PROBLEM REQUIREMENTS: All lines in the data bearing the string "FnPtr" should be identified and copied.

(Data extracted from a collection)
::::::
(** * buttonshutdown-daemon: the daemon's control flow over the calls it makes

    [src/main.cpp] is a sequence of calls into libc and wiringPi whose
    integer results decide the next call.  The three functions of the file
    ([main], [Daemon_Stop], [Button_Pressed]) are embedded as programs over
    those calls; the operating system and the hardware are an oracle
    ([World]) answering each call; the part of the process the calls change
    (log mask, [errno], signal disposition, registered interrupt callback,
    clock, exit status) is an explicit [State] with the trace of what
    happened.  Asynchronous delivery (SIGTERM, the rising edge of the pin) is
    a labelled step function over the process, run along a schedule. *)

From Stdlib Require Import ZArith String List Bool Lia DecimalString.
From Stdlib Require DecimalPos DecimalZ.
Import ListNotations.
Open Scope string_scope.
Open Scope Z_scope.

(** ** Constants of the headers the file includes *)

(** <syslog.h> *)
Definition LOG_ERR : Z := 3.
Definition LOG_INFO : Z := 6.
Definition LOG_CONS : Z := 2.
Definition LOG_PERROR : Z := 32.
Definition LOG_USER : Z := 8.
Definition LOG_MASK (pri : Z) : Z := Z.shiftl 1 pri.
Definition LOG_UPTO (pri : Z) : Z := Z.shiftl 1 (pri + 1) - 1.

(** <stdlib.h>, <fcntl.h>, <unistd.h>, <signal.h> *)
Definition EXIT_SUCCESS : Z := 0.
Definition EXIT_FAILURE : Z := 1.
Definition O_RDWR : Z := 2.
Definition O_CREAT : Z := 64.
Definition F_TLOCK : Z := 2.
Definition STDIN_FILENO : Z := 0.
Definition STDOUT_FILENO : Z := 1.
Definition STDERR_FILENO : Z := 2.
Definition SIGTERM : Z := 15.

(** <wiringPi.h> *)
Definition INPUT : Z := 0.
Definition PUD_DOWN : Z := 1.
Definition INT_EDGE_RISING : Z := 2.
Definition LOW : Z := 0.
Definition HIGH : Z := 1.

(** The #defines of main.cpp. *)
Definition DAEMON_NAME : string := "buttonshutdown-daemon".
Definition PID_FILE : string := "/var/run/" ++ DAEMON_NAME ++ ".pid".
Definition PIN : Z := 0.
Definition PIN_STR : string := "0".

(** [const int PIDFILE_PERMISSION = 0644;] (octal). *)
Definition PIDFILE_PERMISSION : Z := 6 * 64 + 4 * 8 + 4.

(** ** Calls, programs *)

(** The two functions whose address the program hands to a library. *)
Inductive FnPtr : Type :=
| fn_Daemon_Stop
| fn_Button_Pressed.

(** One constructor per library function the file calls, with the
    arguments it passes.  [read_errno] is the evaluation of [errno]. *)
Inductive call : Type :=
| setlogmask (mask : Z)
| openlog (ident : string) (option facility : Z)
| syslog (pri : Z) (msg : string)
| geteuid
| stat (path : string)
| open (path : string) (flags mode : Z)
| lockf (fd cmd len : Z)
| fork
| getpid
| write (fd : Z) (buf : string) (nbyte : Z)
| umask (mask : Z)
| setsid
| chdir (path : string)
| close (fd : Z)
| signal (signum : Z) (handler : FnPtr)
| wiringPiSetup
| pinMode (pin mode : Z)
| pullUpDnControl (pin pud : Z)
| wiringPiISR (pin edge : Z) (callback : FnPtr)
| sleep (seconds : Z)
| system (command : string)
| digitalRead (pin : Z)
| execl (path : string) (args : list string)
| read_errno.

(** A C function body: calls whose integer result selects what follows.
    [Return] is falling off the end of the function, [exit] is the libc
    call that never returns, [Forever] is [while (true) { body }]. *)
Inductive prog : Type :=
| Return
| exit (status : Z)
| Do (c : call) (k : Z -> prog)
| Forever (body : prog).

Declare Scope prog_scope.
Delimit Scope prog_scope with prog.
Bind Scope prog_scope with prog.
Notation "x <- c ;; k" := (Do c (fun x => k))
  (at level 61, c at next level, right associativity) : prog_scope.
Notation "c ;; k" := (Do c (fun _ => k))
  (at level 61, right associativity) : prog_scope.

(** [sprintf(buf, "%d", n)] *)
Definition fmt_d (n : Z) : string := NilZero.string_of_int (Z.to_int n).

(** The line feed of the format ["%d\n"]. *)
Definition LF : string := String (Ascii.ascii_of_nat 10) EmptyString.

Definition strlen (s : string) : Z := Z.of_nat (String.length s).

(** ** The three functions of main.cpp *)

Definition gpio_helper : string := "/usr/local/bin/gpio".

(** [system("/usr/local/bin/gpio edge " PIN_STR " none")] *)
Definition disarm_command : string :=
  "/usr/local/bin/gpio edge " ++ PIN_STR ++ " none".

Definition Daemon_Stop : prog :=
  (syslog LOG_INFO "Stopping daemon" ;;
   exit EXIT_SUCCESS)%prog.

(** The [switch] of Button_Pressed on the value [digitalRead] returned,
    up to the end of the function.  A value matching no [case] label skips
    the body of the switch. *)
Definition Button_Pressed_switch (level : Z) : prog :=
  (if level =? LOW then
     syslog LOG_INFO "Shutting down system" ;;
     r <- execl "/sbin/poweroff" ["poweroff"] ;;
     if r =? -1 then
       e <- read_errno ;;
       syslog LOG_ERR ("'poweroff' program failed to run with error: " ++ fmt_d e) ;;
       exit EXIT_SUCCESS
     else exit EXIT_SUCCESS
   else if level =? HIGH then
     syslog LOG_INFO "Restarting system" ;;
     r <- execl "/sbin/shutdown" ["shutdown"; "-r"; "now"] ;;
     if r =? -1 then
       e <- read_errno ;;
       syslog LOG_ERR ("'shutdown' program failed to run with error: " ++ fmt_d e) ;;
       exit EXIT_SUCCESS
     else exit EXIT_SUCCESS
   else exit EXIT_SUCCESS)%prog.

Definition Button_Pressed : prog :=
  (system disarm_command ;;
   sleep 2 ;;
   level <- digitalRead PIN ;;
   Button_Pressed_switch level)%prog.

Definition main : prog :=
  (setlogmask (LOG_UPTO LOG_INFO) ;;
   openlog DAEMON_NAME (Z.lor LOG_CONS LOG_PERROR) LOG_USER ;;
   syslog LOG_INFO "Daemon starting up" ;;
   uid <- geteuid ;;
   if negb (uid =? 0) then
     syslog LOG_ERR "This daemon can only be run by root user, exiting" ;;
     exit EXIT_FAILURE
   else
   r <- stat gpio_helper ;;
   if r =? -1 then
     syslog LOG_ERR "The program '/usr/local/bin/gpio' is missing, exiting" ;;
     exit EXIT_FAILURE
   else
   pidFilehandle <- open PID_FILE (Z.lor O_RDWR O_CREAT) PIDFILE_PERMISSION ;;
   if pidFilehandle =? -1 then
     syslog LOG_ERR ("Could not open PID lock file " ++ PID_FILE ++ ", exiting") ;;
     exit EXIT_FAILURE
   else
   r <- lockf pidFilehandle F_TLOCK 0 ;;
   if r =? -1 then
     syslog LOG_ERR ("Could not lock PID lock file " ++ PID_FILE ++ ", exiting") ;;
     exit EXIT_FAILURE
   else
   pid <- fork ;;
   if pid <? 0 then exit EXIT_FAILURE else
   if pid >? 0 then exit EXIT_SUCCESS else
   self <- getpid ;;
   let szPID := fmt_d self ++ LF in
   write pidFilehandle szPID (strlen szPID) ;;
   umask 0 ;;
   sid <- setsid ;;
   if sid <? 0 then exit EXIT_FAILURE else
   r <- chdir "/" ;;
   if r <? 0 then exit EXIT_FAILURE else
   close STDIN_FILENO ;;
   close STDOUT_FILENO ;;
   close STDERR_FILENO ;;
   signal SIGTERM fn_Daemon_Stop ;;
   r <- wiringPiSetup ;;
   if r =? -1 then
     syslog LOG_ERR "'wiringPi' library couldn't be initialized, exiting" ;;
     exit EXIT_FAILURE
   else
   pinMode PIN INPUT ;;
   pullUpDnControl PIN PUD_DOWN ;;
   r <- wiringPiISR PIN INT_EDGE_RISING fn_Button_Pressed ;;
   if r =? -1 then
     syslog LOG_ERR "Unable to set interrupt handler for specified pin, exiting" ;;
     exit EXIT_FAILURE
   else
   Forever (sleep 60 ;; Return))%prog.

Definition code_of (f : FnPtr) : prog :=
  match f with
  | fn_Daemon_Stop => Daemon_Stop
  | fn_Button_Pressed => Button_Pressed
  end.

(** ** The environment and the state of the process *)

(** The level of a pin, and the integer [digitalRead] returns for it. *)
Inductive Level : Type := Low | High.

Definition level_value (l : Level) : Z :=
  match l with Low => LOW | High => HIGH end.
::::::
RESULT:
Inductive FnPtr : Type :=
| signal (signum : Z) (handler : FnPtr)
| wiringPiISR (pin edge : Z) (callback : FnPtr)
Definition code_of (f : FnPtr) : prog :=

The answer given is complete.